* TASK REQUIREMENTS: Show all lines of the listing that contain the word "eauto".

* RECORD SET:

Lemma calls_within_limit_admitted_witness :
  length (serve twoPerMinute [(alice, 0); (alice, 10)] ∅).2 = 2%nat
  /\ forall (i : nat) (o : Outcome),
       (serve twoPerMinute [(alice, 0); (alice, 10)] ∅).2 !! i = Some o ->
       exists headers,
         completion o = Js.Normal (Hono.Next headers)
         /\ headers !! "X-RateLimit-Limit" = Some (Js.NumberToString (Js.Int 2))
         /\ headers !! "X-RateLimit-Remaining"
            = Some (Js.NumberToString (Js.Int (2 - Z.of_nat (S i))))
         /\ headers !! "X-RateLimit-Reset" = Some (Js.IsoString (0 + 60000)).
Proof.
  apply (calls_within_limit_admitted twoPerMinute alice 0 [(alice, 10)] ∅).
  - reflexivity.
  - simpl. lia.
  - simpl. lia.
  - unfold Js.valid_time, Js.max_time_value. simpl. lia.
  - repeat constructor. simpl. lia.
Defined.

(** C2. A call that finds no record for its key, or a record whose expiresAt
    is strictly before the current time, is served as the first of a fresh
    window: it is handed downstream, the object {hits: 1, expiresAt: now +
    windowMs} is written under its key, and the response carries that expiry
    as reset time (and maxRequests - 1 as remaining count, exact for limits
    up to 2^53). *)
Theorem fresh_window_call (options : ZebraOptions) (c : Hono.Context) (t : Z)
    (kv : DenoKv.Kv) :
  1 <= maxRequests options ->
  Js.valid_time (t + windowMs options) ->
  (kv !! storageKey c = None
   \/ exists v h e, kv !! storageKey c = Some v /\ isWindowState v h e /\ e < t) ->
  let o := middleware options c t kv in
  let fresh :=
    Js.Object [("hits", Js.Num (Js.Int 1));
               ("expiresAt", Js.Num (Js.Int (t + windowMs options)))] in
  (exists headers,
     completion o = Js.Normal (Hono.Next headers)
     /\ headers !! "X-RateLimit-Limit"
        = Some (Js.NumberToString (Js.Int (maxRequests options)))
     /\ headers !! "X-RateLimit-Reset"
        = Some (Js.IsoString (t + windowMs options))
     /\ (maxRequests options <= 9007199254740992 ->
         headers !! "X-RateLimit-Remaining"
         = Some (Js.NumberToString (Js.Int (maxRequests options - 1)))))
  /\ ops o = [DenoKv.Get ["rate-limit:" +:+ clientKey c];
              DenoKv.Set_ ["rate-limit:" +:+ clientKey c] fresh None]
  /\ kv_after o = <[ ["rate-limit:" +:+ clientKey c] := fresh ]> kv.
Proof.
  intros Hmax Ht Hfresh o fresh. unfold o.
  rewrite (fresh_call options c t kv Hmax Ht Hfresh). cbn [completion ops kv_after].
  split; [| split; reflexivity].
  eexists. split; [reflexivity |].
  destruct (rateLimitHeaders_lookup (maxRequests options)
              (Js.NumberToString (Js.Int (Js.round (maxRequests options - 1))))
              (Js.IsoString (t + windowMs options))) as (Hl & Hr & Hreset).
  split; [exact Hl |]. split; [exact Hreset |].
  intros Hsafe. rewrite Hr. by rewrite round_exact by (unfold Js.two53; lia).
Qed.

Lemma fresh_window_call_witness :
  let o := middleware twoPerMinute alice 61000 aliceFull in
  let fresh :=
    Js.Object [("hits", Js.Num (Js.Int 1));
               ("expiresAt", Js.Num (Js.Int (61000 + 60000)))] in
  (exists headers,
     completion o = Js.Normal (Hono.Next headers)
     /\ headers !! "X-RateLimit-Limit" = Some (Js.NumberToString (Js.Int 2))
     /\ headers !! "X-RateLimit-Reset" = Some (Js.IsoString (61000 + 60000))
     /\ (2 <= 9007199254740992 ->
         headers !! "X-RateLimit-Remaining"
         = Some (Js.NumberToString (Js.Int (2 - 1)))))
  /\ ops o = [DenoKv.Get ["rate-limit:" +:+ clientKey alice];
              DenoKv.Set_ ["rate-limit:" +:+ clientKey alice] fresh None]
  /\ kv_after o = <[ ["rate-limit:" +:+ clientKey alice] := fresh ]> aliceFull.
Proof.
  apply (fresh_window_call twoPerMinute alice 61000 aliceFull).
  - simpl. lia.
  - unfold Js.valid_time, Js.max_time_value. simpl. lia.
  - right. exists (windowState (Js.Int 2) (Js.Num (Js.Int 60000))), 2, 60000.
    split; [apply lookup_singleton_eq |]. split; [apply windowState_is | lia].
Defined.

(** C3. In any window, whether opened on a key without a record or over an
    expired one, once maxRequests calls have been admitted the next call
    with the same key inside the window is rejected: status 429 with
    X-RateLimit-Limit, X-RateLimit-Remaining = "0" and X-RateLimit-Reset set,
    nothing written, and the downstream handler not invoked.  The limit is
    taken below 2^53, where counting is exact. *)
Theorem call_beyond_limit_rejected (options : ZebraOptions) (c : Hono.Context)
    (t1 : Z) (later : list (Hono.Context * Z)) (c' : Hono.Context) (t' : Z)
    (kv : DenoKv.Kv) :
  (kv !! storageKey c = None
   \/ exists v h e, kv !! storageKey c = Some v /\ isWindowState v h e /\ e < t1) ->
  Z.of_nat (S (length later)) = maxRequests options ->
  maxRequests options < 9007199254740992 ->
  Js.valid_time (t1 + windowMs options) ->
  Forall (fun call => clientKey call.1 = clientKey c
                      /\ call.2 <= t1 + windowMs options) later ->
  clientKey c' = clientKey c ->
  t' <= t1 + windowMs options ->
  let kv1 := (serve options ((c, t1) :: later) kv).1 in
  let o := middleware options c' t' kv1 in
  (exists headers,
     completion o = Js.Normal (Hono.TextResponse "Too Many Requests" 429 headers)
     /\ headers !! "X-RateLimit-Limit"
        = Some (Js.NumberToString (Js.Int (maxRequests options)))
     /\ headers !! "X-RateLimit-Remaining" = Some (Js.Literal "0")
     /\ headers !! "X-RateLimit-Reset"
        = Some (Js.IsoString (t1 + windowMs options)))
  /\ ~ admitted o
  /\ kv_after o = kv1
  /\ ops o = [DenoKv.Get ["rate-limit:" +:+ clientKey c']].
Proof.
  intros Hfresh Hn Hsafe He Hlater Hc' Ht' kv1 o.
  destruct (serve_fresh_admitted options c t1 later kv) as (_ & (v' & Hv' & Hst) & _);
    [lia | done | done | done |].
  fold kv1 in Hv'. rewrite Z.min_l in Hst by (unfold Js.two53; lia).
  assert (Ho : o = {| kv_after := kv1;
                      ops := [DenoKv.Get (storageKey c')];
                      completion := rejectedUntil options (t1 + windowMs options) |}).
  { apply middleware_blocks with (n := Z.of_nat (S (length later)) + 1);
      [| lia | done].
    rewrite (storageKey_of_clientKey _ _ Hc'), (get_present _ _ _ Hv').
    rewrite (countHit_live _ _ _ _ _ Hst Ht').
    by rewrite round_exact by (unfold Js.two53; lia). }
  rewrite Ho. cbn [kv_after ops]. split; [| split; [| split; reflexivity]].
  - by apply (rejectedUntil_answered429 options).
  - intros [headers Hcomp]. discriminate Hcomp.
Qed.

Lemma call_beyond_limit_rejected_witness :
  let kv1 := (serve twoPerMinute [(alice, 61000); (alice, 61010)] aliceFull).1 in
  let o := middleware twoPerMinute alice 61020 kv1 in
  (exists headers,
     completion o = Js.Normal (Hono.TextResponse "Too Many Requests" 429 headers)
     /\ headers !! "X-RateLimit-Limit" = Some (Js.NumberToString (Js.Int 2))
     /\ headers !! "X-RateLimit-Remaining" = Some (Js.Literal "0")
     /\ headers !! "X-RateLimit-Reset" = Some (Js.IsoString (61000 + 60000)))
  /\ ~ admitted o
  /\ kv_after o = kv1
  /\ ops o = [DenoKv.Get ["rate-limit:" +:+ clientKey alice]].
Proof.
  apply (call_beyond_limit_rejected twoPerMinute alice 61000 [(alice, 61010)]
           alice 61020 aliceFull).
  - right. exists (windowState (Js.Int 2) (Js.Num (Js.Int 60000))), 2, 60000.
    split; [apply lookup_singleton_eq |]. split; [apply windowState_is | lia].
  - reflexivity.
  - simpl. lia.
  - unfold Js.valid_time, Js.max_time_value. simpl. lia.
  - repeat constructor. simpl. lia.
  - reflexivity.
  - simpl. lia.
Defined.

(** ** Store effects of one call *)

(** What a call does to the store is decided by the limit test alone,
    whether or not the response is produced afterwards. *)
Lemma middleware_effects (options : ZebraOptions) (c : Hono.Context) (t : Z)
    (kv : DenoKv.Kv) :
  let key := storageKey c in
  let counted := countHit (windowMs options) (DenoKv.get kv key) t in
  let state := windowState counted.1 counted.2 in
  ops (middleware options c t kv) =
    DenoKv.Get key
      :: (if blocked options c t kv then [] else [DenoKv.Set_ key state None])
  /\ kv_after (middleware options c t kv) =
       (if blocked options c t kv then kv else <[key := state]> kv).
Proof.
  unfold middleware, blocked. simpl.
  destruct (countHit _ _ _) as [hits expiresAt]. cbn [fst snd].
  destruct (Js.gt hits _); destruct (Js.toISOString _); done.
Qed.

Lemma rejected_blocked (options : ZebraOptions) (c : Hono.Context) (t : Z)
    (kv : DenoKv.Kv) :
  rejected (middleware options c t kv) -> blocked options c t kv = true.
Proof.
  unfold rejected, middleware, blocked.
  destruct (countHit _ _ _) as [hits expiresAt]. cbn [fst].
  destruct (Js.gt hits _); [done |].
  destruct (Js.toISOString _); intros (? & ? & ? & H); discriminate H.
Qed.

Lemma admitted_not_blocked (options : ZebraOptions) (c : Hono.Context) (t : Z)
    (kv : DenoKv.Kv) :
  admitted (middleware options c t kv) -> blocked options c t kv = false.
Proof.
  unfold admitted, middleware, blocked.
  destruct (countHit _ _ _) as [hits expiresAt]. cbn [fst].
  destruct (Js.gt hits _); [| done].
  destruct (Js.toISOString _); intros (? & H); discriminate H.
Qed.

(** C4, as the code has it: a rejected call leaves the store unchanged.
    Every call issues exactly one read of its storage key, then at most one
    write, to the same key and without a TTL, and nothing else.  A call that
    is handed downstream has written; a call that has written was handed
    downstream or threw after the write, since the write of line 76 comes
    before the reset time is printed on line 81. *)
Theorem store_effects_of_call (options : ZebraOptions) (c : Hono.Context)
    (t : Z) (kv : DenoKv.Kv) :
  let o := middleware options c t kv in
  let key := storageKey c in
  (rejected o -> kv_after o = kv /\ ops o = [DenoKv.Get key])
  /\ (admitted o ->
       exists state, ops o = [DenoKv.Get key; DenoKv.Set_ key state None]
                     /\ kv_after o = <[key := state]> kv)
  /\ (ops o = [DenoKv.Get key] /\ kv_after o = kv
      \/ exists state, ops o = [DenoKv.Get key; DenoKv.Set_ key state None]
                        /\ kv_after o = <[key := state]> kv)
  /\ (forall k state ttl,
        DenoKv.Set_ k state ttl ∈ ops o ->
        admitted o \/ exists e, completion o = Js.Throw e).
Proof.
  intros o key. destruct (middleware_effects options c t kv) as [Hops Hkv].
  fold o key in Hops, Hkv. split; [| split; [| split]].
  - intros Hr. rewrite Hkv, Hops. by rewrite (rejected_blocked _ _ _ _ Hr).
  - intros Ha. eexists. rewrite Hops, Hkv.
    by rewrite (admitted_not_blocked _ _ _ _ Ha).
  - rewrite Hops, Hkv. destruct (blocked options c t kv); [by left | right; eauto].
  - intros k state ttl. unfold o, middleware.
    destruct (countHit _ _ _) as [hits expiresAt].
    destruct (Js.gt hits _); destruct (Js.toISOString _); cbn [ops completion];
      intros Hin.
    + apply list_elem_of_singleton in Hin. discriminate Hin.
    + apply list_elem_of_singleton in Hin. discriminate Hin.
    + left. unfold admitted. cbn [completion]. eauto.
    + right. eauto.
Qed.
...
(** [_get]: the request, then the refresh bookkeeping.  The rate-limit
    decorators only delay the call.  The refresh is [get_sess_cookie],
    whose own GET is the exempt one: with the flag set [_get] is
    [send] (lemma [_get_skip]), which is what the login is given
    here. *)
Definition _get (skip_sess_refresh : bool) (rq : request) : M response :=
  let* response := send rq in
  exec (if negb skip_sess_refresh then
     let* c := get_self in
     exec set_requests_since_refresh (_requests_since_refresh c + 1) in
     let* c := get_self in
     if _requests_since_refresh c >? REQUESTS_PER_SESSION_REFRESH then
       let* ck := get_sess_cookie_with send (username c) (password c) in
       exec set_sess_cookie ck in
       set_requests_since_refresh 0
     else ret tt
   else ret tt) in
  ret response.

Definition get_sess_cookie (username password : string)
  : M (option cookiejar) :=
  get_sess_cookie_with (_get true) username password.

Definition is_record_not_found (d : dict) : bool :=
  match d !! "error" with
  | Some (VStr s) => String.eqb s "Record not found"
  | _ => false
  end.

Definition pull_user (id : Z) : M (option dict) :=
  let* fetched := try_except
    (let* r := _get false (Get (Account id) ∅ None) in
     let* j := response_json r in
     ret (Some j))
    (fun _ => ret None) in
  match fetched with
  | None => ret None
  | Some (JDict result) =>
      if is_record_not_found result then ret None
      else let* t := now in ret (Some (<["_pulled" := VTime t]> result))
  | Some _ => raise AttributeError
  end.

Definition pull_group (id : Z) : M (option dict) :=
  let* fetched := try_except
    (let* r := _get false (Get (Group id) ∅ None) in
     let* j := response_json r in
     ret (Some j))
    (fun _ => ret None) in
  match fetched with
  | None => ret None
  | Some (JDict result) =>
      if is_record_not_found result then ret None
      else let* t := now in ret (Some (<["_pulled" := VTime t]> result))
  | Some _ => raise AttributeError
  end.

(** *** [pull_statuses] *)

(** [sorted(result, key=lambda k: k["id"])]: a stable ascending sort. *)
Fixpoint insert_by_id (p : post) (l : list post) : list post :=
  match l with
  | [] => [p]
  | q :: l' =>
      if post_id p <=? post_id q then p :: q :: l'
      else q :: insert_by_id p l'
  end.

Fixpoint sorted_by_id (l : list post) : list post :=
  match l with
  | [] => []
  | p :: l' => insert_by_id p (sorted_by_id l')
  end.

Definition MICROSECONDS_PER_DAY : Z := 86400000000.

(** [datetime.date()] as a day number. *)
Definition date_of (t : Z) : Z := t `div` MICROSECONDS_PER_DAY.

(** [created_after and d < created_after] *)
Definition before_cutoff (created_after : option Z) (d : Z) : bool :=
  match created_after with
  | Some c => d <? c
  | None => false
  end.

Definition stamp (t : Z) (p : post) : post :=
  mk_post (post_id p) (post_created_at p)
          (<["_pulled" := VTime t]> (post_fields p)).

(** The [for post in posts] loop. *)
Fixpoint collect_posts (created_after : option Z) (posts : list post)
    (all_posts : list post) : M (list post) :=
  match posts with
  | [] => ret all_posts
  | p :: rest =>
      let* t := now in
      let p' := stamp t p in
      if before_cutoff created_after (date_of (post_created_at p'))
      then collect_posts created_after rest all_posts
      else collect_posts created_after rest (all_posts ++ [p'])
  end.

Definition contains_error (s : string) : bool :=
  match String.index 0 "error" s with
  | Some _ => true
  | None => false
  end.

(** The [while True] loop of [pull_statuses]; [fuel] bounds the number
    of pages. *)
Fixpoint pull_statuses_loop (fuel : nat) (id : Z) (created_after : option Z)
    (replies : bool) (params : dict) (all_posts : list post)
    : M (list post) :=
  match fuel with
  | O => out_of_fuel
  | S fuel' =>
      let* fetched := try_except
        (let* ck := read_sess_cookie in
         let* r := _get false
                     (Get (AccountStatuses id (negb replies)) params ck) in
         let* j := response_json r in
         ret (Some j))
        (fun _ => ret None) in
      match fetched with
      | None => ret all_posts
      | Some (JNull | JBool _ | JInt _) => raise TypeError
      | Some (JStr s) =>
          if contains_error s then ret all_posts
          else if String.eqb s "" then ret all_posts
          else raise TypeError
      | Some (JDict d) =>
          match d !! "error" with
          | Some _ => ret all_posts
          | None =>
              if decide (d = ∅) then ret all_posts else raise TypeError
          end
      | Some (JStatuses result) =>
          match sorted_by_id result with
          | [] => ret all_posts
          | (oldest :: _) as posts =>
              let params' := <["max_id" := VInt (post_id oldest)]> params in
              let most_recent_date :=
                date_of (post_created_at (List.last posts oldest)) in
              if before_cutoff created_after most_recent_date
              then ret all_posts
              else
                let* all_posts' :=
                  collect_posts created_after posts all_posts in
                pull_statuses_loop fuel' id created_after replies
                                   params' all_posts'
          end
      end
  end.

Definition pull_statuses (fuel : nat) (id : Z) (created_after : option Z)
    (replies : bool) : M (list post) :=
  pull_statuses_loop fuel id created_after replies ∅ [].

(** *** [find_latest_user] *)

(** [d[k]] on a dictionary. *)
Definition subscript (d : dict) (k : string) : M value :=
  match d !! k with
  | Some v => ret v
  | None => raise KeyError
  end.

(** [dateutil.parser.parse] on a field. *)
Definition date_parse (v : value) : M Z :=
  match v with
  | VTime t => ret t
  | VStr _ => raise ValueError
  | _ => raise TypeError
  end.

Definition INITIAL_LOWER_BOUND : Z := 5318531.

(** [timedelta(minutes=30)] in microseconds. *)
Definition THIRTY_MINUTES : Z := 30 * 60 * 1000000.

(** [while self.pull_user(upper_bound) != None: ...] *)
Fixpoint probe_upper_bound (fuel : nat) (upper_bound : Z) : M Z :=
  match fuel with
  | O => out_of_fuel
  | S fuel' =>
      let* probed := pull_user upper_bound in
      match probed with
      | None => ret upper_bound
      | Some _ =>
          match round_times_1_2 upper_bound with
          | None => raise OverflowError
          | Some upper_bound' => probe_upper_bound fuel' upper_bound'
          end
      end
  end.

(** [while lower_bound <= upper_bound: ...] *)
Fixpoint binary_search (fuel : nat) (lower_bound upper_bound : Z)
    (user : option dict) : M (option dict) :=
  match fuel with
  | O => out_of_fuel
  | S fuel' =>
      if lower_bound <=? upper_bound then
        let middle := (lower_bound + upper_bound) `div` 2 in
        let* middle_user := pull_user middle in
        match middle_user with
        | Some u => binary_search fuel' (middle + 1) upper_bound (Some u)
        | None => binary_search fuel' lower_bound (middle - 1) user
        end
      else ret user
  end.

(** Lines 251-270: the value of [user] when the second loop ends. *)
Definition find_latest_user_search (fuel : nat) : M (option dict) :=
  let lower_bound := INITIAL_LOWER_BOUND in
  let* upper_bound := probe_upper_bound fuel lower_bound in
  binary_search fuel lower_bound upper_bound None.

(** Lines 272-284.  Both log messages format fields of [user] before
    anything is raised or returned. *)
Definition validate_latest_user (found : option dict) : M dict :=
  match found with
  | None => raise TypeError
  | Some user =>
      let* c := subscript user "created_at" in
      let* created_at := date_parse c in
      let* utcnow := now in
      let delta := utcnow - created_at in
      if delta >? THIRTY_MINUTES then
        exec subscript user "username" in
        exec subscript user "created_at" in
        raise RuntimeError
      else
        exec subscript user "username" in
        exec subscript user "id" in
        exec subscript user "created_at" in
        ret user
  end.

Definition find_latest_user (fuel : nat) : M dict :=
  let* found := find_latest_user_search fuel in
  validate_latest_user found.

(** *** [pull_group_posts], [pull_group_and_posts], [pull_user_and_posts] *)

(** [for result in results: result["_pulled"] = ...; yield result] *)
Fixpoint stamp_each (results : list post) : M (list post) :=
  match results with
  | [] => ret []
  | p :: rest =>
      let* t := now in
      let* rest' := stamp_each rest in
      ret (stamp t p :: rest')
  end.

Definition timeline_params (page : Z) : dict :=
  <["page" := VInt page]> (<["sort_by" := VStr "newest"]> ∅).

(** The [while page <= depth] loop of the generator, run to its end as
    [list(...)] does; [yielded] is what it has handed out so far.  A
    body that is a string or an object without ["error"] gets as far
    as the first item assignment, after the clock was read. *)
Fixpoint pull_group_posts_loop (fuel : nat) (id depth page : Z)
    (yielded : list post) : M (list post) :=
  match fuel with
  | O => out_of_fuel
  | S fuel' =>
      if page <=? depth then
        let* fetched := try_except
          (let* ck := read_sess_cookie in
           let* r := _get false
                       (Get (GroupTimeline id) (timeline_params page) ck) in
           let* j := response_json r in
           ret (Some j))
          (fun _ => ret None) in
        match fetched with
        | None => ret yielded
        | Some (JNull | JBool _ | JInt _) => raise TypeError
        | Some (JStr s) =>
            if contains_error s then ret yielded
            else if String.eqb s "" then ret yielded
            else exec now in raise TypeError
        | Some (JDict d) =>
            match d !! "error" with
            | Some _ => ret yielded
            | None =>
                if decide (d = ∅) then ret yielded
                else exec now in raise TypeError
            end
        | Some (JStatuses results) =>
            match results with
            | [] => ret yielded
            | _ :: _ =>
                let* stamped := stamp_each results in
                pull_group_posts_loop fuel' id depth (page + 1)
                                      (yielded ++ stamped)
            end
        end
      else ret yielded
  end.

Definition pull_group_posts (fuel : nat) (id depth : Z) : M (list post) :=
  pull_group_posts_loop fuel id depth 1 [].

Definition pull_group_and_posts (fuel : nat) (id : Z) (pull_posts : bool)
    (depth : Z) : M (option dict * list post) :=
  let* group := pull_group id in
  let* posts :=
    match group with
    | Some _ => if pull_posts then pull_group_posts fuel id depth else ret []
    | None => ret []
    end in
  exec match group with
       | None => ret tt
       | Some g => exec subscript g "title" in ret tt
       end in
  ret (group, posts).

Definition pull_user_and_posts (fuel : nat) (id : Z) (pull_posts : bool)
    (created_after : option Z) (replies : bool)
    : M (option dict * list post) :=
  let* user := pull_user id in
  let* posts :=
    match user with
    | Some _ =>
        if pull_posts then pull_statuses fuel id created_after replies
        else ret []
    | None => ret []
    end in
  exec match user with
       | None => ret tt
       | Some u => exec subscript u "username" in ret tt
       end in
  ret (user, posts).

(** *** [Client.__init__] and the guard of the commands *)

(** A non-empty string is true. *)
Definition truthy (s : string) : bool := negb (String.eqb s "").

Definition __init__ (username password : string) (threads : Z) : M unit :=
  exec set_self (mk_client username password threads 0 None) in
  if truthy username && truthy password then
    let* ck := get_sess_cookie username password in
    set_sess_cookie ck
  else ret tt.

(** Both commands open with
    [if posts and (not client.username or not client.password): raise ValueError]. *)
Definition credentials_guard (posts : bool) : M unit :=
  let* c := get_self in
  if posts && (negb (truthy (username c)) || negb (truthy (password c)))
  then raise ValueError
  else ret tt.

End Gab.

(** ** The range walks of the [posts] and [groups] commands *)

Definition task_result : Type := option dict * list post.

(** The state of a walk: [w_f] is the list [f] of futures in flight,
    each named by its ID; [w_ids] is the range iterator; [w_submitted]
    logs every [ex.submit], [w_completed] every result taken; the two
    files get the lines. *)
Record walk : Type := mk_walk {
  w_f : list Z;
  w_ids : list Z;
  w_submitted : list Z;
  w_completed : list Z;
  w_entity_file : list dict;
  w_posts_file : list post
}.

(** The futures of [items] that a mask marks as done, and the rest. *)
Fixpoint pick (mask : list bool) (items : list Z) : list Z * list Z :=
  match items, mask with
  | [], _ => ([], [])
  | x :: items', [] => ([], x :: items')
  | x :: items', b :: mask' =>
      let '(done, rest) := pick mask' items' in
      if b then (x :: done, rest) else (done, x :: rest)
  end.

* EXPECTED OUTPUT:
  - rewrite Hops, Hkv. destruct (blocked options c t kv); [by left | right; eauto].
    + left. unfold admitted. cbn [completion]. eauto.
    + right. eauto.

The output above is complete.